Milouš Kvaček

Personal information
- Date of birth: 19 November 1933
- Place of birth: Czechoslovakia
- Date of death: 14 May 2010 (aged 76)
- Position: Striker

Senior career*
- Years: Team / Apps / (Gls)
- –1957: Mladá Boleslav
- 1957–1964: Spartak Hradec Králové
- 1964–1966: Jablonec
- 1966–1967: Sydney Prague
- 1967–1968: Slovan Liberec

Managerial career
- 1975–1976: Mladá Boleslav
- 1985–1987: Czechoslovakia U-21
- 1989–1990: Kedah
- 1991: Kuala Lumpur
- 1992: Singapore
- 1993–1994: Perak
- 1994–1995: Kelantan

= Milouš Kvaček =

 Milouš Kvaček (19 November 1933 – 14 May 2010) was a Czech professional football player and manager who played for the Spartak Hradec Králové side that won the 1959-60 Czechoslovak First League title.

==Playing career==
Kvaček spent most of his playing career in the Czechoslovak First League, playing for FK Mladá Boleslav, Spartak Hradec Králové, TJ Jablonec nad Jisou and FC Slovan Liberec.

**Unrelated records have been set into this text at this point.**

Definition exec (a : action) (s : sys) : option sys :=
  match a with
  | AJoin n autovacuum =>
      p ← proc_idle s n;
      r ← ok_of (pa_run (OpJoin n autovacuum) (s_pa s));
      if exclusiveb s && no_pending s && bool_decide (n ∉ pgprocnos (s_pa s)) then Some (set_pa r.1 s) else None
  | ALeave n =>
      p ← proc_idle s n;
      r ← ok_of (ProcArrayRemove n InvalidTransactionId (s_pa s));
      if exclusiveb s && no_pending s && bool_decide (n ∈ pgprocnos (s_pa s)) then Some (end_snaps n (set_pa r.1 s)) else None
  | AVacuum n w =>
      p ← proc_idle s n;
      r ← ok_of (set_vacuum_flags n w (s_pa s));
      if exclusiveb s && idleb s n && bool_decide (n ∈ pgprocnos (s_pa s)) then Some (set_pa r.1 s) else None
  | AAssignTop n =>
      p ← proc_idle s n;
      r ← ok_of (GetNewTransactionId false false (s_shm s));
      if no_pending s && idleb s n && bool_decide (n ∈ pgprocnos (s_pa s))
      then Some (set_pending (Some (mkPending n None r.2)) (set_shm r.1 s)) else None
  | AAssignSub n k parent =>
      t ← s_trees s !! k;
      r ← ok_of (GetNewTransactionId false false (s_shm s));
      if no_pending s && workingb s k n t && is_memberb parent t
      then Some (set_pending (Some (mkPending n (Some (k, parent)) r.2)) (set_shm r.1 s)) else None
  | AStore =>
      pd ← s_pending s;
      match pd_parent pd with
      | None =>
          p ← allProcs (s_pa s) !! pd_proc pd;
          r ← ok_of (store_new_xid (pd_proc pd) false (u32 (pd_id pd)) (s_pa s));
          Some (set_pending None (set_trees (s_trees s ++ [mkX (pd_id pd) [] (proc_flagged p) [pd_proc pd] false Running]) (set_pa r.1 s)))
      | Some (k, parent) =>
          t ← s_trees s !! k;
          r ← ok_of (store_new_xid (pd_proc pd) true (u32 (pd_id pd)) (s_pa s));
          Some (set_pending None (set_tree k (add_sub (pd_id pd) parent t) (set_pa r.1 s)))
      end
  | ALink n k i =>
      t ← s_trees s !! k;
      u ← x_subs t !! i;
      if workingb s k n t && negb (sub_linked u)
      then Some (set_tree k (link_sub (sub_id u) t)
        (set_shm (set_pg_subtrans (SubTransSetParent (u32 (sub_id u)) (u32 (sub_parent u)) (pg_subtrans (s_shm s))) (s_shm s)) s))
      else None
  | AAbortSubs n k xs =>
      t ← s_trees s !! k;
      match xs with
      | [] => None
      | x :: xs' =>
          if workingb s k n t && forallb (λ y, bool_decide (y ∈ live_subs t)) xs
          then Some (set_tree k (set_phase (AbortingSubs xs (TransactionIdAbortTree (u32 x) (u32 <$> xs'))) t) s) else None
      end
  | ARemoveSubs k =>
      t ← s_trees s !! k;
      match x_phase t, x_holders t with
      | AbortingSubs (x :: xs) [], [n] =>
          r ← ok_of (XidCacheRemoveRunningXids n (u32 x) (u32 <$> xs) (TransactionIdLatest (u32 x) (u32 <$> xs)) (s_pa s));
          if exclusiveb s then Some (set_tree k (set_phase Running (kill_subs (x :: xs) t)) (set_pa r.1 s)) else None
      | _, _ => None
      end
  | ALog k c =>
      t ← s_trees s !! k;
      if is_running (x_phase t) && forallb (idleb s) (x_holders t) && (length (x_holders t) =? 1)%nat && (negb c || all_linked t)
      then Some (set_tree k (set_phase (Logging c ((if c then TransactionIdCommitTree else TransactionIdAbortTree)
        (u32 (x_top t)) (u32 <$> live_subs t))) t) s) else None
  | AWrite k =>
      t ← s_trees s !! k;
      match x_phase t with
      | AbortingSubs xs (w :: ws) =>
          Some (set_tree k (set_phase (AbortingSubs xs ws) t) (set_shm (set_pg_xact (TransactionIdSetStatusBit w.1 w.2 (pg_xact (s_shm s))) (s_shm s)) s))
      | Logging c (w :: ws) =>
          Some (set_tree k (set_phase (Logging c ws) t) (set_shm (set_pg_xact (TransactionIdSetStatusBit w.1 w.2 (pg_xact (s_shm s))) (s_shm s)) s))
      | _ => None
      end
  | AEnd k =>
      t ← s_trees s !! k;
      match x_phase t, x_holders t with
      | Logging c [], [n] =>
          if x_prepared t then
            r ← ok_of (ProcArrayRemove n (end_latest t) (s_pa s));
            if exclusiveb s && no_pending s then Some (end_snaps n (set_tree k (set_holders [] true (set_phase (Ended c) t)) (set_pa r.1 s))) else None
          else
            r ← ok_of (ProcArrayEndTransaction n (end_latest t) (s_pa s));
            if exclusiveb s then Some (end_snaps n (set_tree k (set_holders [] false (set_phase (Ended c) t)) (set_pa r.1 s))) else None
      | _, _ => None
      end
  | AEndNoXid n =>
      p ← proc_idle s n;
      r ← ok_of (ProcArrayEndTransaction n InvalidTransactionId (s_pa s));
      if exclusiveb s && idleb s n && bool_decide (n ∈ pgprocnos (s_pa s)) then Some (end_snaps n (set_pa r.1 s)) else None
  | APrepare n d k =>
      t ← s_trees s !! k;
      r ← ok_of (pa_run (OpPrepare n d (u32 (x_top t)) (u32 <$> live_subs t)) (s_pa s));
      if exclusiveb s && no_pending s && workingb s k n t && negb (x_flagged t) && all_linked t && bool_decide (d ∉ pgprocnos (s_pa s)) &&
         (d <? length (allProcs (s_pa s)))%nat
      then Some (set_tree k (set_holders [n; d] true t) (set_pa r.1 s)) else None
  | AClear k =>
      t ← s_trees s !! k;
      match x_holders t with
      | [n; d] =>
          r ← ok_of (ProcArrayClearTransaction n (s_pa s));
          if exclusiveb s && idleb s n then Some (end_snaps n (set_tree k (set_holders [d] true t) (set_pa r.1 s))) else None
      | _ => None
      end
  | AScanStart n =>
      r ← ok_of (scan_start n (s_pa s));
      let '(off, xmax, sc) := r.2 in
      if idleb s n && bool_decide (n ∈ pgprocnos (s_pa s))
      then Some (set_readers (s_readers s ++ [mkReader n off xmax 0 false sc (xactCompletionCount (s_pa s)) (s_trees s) (held_by (s_trees s) n)]) s) else None
  | AScan j =>
      rd ← s_readers s !! j;
      if r_more rd then
        r ← ok_of (scan_subxids (r_pos rd) (r_scan rd) (s_pa s));
        Some (set_readers (<[j := move_reader (S (r_pos rd)) false r.2 rd]> (s_readers s)) s)
      else if (r_pos rd <? numProcs (s_pa s))%nat then
        r ← ok_of (scan_xid (r_off rd) (r_xmax rd) (r_pos rd) (r_scan rd) (s_pa s));
        let '(sc, more) := r.2 in
        Some (set_readers (<[j := move_reader (if more : bool then r_pos rd else S (r_pos rd)) more sc rd]> (s_readers s)) s)
      else None
  | AScanFinish j cid =>
      rd ← s_readers s !! j;
      r ← ok_of (scan_finish (r_proc rd) (r_xmax rd) (r_scan rd) (r_count rd) cid (s_xmins s (r_proc rd)) (s_pa s));
      let '(snap, g) := r.2 in
      if negb (r_more rd) && (r_pos rd =? numProcs (s_pa s))%nat
      then Some (set_xmins (r_proc rd) g (set_snaps (s_snaps s ++ [mkTaken (r_proc rd) snap true (r_start rd) (r_own rd)])
        (set_readers (take j (s_readers s) ++ drop (S j) (s_readers s)) (set_pa r.1 s)))) else None
  | AReuse i cid =>
      k ← s_snaps s !! i;
      r ← ok_of (GetSnapshotDataReuse (k_proc k) (k_snap k) cid (s_xmins s (k_proc k)) (s_pa s));
      match r.2 with
      | Some (snap, g) =>
          if idleb s (k_proc k) && bool_decide (k_proc k ∈ pgprocnos (s_pa s))
          then Some (set_xmins (k_proc k) g (set_snaps (s_snaps s ++ [mkTaken (k_proc k) snap true (s_trees s) (held_by (s_trees s) (k_proc k))]) (set_pa r.1 s)))
          else None
      | None => None
      end
  | ARelease i =>
      k ← s_snaps s !! i;
      Some (set_snaps (<[i := mkTaken (k_proc k) (k_snap k) false (k_start k) (k_own k)]> (s_snaps s)) s)
  | AResetXmin n =>
      r ← ok_of (SnapshotResetXmin n false (held_xmins n s) (s_xmins s n) (s_pa s));
      if idleb s n && bool_decide (n ∈ pgprocnos (s_pa s)) then Some (set_xmins n r.2 (set_pa r.1 s)) else None
  end.

Fixpoint exec_all (l : list action) (s : sys) : option sys :=
  match l with
  | [] => Some s
  | a :: l' => exec a s ≫= exec_all l'
  end.

(** ** The schedule is a sequence of steps *)

Lemma ok_of_Some {S A} (out : S * result A) r : ok_of out = Some r → out = (r.1, Ok r.2).
Proof. destruct out as [s' [a|e]]; [by intros [= <-]|done]. Qed.

Lemma idleb_idle s n : idleb s n = true → idle s n.
Proof.
  unfold idleb, idle. intros [H1 H2]%andb_true_iff. split.
  - intros p Hp. rewrite Hp in H1. apply negb_true_iff, Nat.eqb_neq in H1. done.
  - intros r Hr. rewrite forallb_forall in H2. apply list_elem_of_In in Hr. specialize (H2 r Hr). by apply negb_true_iff, Nat.eqb_neq in H2.
Qed.

Lemma workingb_working s k n t : s_trees s !! k = Some t → workingb s k n t = true → working s k n t.
Proof.
  unfold workingb, working. intros Hk [[[H1 H2]%andb_true_iff H3]%andb_true_iff H4]%andb_true_iff. apply bool_decide_eq_true in H3. apply negb_true_iff in H2.
  split_and!; [done|by destruct (x_phase t)|done|done|by apply idleb_idle].
Qed.

Lemma all_linked_spec t : all_linked t = true → Forall (λ u, sub_live u = true → sub_linked u = true) (x_subs t).
Proof.
  unfold all_linked. rewrite forallb_forall. intros H. apply list.Forall_forall. intros u Hu%list_elem_of_In Hl. specialize (H u Hu). by rewrite Hl in H.
Qed.

Lemma is_memberb_spec x t : is_memberb x t = true → is_member x t.
Proof.
  unfold is_memberb, is_member. intros [->%Z.eqb_eq|(u & Hu & [He Hl]%andb_true_iff)%existsb_exists]%orb_true_iff; [by left|right].
  exists u. apply Z.eqb_eq in He. by apply list_elem_of_In in Hu.
Qed.

Lemma exclusiveb_spec s : exclusiveb s = true → exclusive s.
Proof. unfold exclusiveb, exclusive. by destruct (s_readers s). Qed.

Lemma no_pending_spec s : no_pending s = true → s_pending s = None.
Proof. unfold no_pending. by destruct (s_pending s). Qed.

Lemma proc_idle_spec s n p : proc_idle s n = Some p → allProcs (s_pa s) !! n = Some p ∧ proc_xid p = InvalidTransactionId.
Proof. unfold proc_idle. destruct (allProcs (s_pa s) !! n) as [q|]; [|done]. cbn. destruct (Z.eqb_spec (proc_xid q) InvalidTransactionId); [|done]. by intros [= <-]. Qed.

(** Reading does not change the array. *)
Lemma rd_state {A} (a : list A) i pa : (rd a i pa).1 = pa.
Proof. unfold rd. by destruct (a !! i). Qed.

Lemma bind_state {A B} (m : PA A) (k : A → PA B) pa : (m pa).1 = pa → (∀ a, (k a pa).1 = pa) → ((m ≫= k) pa).1 = pa.
Proof. unfold mbind, M_bind. destruct (m pa) as [pa' [a|e]]; cbn; [intros -> Hk; apply Hk|done]. Qed.

Lemma scan_start_state n pa : (scan_start n pa).1 = pa.
Proof.
  unfold scan_start. apply bind_state; [done|]. intros pa0. apply bind_state; [unfold MyProc; apply bind_state; [done|intros; apply rd_state]|]. intros p.
  apply bind_state; [apply rd_state|done].
Qed.

Lemma scan_xid_state my xmax i sc pa : (scan_xid my xmax i sc pa).1 = pa.
Proof.
  unfold scan_xid. apply bind_state; [done|]. intros pa0. apply bind_state; [apply rd_state|]. intros x. destruct (_ =? _); [done|]. destruct (_ =? _)%nat; [done|].
  destruct (negb _); [done|]. apply bind_state; [apply rd_state|]. intros f. by destruct (hasflags _ _).
Qed.

Lemma scan_subxids_state i sc pa : (scan_subxids i sc pa).1 = pa.
Proof.
  unfold scan_subxids. destruct (sc_suboverflowed sc); [done|]. apply bind_state; [done|]. intros pa0. apply bind_state; [apply rd_state|]. intros st.
  destruct (overflowed st); [done|]. destruct (_ <? _)%nat; [|done]. apply bind_state; [apply rd_state|]. intros m. apply bind_state; [apply rd_state|done].
Qed.

Ltac guards :=
  repeat match goal with
  | H : _ && _ = true |- _ => apply andb_true_iff in H as [? ?]
  | H : exclusiveb _ = true |- _ => apply exclusiveb_spec in H
  | H : no_pending _ = true |- _ => apply no_pending_spec in H
  | H : idleb _ _ = true |- _ => apply idleb_idle in H
  | H : bool_decide _ = true |- _ => apply bool_decide_eq_true in H
  | H : proc_idle _ _ = Some _ |- _ => apply proc_idle_spec in H as [? ?]
  | H : ok_of _ = Some _ |- _ => apply ok_of_Some in H
  | H : Ok _ = Ok _ |- _ => injection H as H
  end.

Ltac exec_case :=
  repeat match goal with
  | H : (_ ≫= _) = Some _ |- _ => apply bind_Some in H as (? & ? & H)
  | H : (if ?b then _ else None) = Some _ |- _ => destruct b eqn:?; [|done]
  | H : Some _ = Some _ |- _ => injection H as <-
  end; guards.

Lemma forallb_subset (l k : list Z) : forallb (λ y, bool_decide (y ∈ k)) l = true → l ⊆ k.
Proof. rewrite forallb_forall. intros H y Hy%list_elem_of_In. specialize (H y Hy). by apply bool_decide_eq_true in H. Qed.

Lemma forallb_idle s ns : forallb (idleb s) ns = true → ∀ n, n ∈ ns → idle s n.
Proof. rewrite forallb_forall. intros H n Hn%list_elem_of_In. by apply idleb_idle, H. Qed.

Lemma exec_step a s s' : exec a s = Some s' → step s s'.
Proof.
  destruct a; cbn [exec]; intros H; exec_case.
  - destruct x0 as [pa' []]. by eapply st_join.
  - destruct x0 as [pa' []]. by eapply st_leave.
  - destruct x0 as [pa' []]. by eapply st_vacuum.
  - destruct x0 as [sh' f]. by eapply st_assign_top.
  - destruct x0 as [sh' f]. eapply st_assign_sub; [done|by apply workingb_working|by apply is_memberb_spec|done].
  - destruct x as [n [[k parent]|] f]; cbn in *; exec_case; destruct x0 as [pa' []]; [by eapply st_store_sub|by eapply st_store_top].
  - eapply st_link; [by apply workingb_working|by eapply list_elem_of_lookup_2|by apply negb_true_iff].
  - destruct xs as [|x0 xs]; [done|]. exec_case. eapply st_abort_subs; [by apply workingb_working|by apply forallb_subset].
  - destruct (x_phase x) as [|[|x0 xs] [|]| |] eqn:Hp; try done. destruct (x_holders x) as [|n [|]] eqn:Hh; try done. exec_case. destruct x1 as [pa' []]. by eapply st_remove_subs.
  - eapply st_log; [done|by destruct (x_phase x)|by apply forallb_idle|by apply Nat.eqb_eq|]. intros ->. by apply all_linked_spec.
  - destruct (x_phase x) as [|xs [|w ws]|c [|w ws]|] eqn:Hp; try done; exec_case; eapply st_write; try done; by rewrite Hp.
  - destruct (x_phase x) as [| |c [|]|] eqn:Hp; try done. destruct (x_holders x) as [|n [|]] eqn:Hh; try done. destruct (x_prepared x) eqn:Hpr; exec_case; destruct x0 as [pa' []].
    + by eapply st_finish_prepared.
    + by eapply st_end.
  - destruct x0 as [pa' []]. by eapply st_end_noxid.
  - destruct x0 as [pa' []]. eapply st_prepare; try done; [by apply workingb_working|by apply negb_true_iff|by apply all_linked_spec|by apply Nat.ltb_lt].
  - destruct (x_holders x) as [|n [|d [|]]] eqn:Hh; try done. exec_case. destruct x0 as [pa' []]. by eapply st_clear.
  - destruct x as [pa' [[off xmax] sc]]. cbn in *. exec_case. pose proof (scan_start_state n (s_pa s)) as Hst. rewrite H0 in Hst. cbn in Hst. subst pa'. by eapply st_scan_start.
  - destruct (r_more x) eqn:Hm; exec_case.
    + destruct x0 as [pa' sc]. pose proof (scan_subxids_state (r_pos x) (r_scan x) (s_pa s)) as Hst. rewrite H1 in Hst. cbn in *. subst pa'. by eapply st_scan_subxids.
    + destruct x0 as [pa' [sc more]]. cbn in *. exec_case. pose proof (scan_xid_state (r_off x) (r_xmax x) (r_pos x) (r_scan x) (s_pa s)) as Hst. rewrite H1 in Hst. cbn in Hst. subst pa'.
      eapply st_scan_xid; [done|done|by apply Nat.ltb_lt|done].
  - destruct x0 as [pa' [snap g]]. cbn in *. exec_case. eapply st_scan_finish; [done|by apply negb_true_iff|by apply Nat.eqb_eq|done].
  - destruct x0 as [pa' [[snap g]|]]; cbn in *; [|done]. exec_case. eapply st_reuse; [done|done|by eapply list_elem_of_lookup_2|done|done].
  - by eapply st_release.
  - destruct x as [pa' g]. by eapply st_reset_xmin.
Qed.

He also had a brief spell playing in Australia for Sydney Prague. Overall, he appeared in 141 Czechoslovak First League matches and scored 52 league goals.

==Career as manager==
Following retirement as a player, he managed several clubs, including FK Mladá Boleslav in the second division in the 1975–76 season. He also led the Czechoslovakia Olympic football team, and also coached teams in Malaysia and Singapore. He led Kedah FA into two Malaysia Cup finals, winning the 1990 final.

In Singapore, he had a brief stint as national team coach in 1992 and also coached the Singapore Lions in Malaysia Cup. Kvacek also worked as a technical director for SAFFC in the S.League from 1996 to 1997.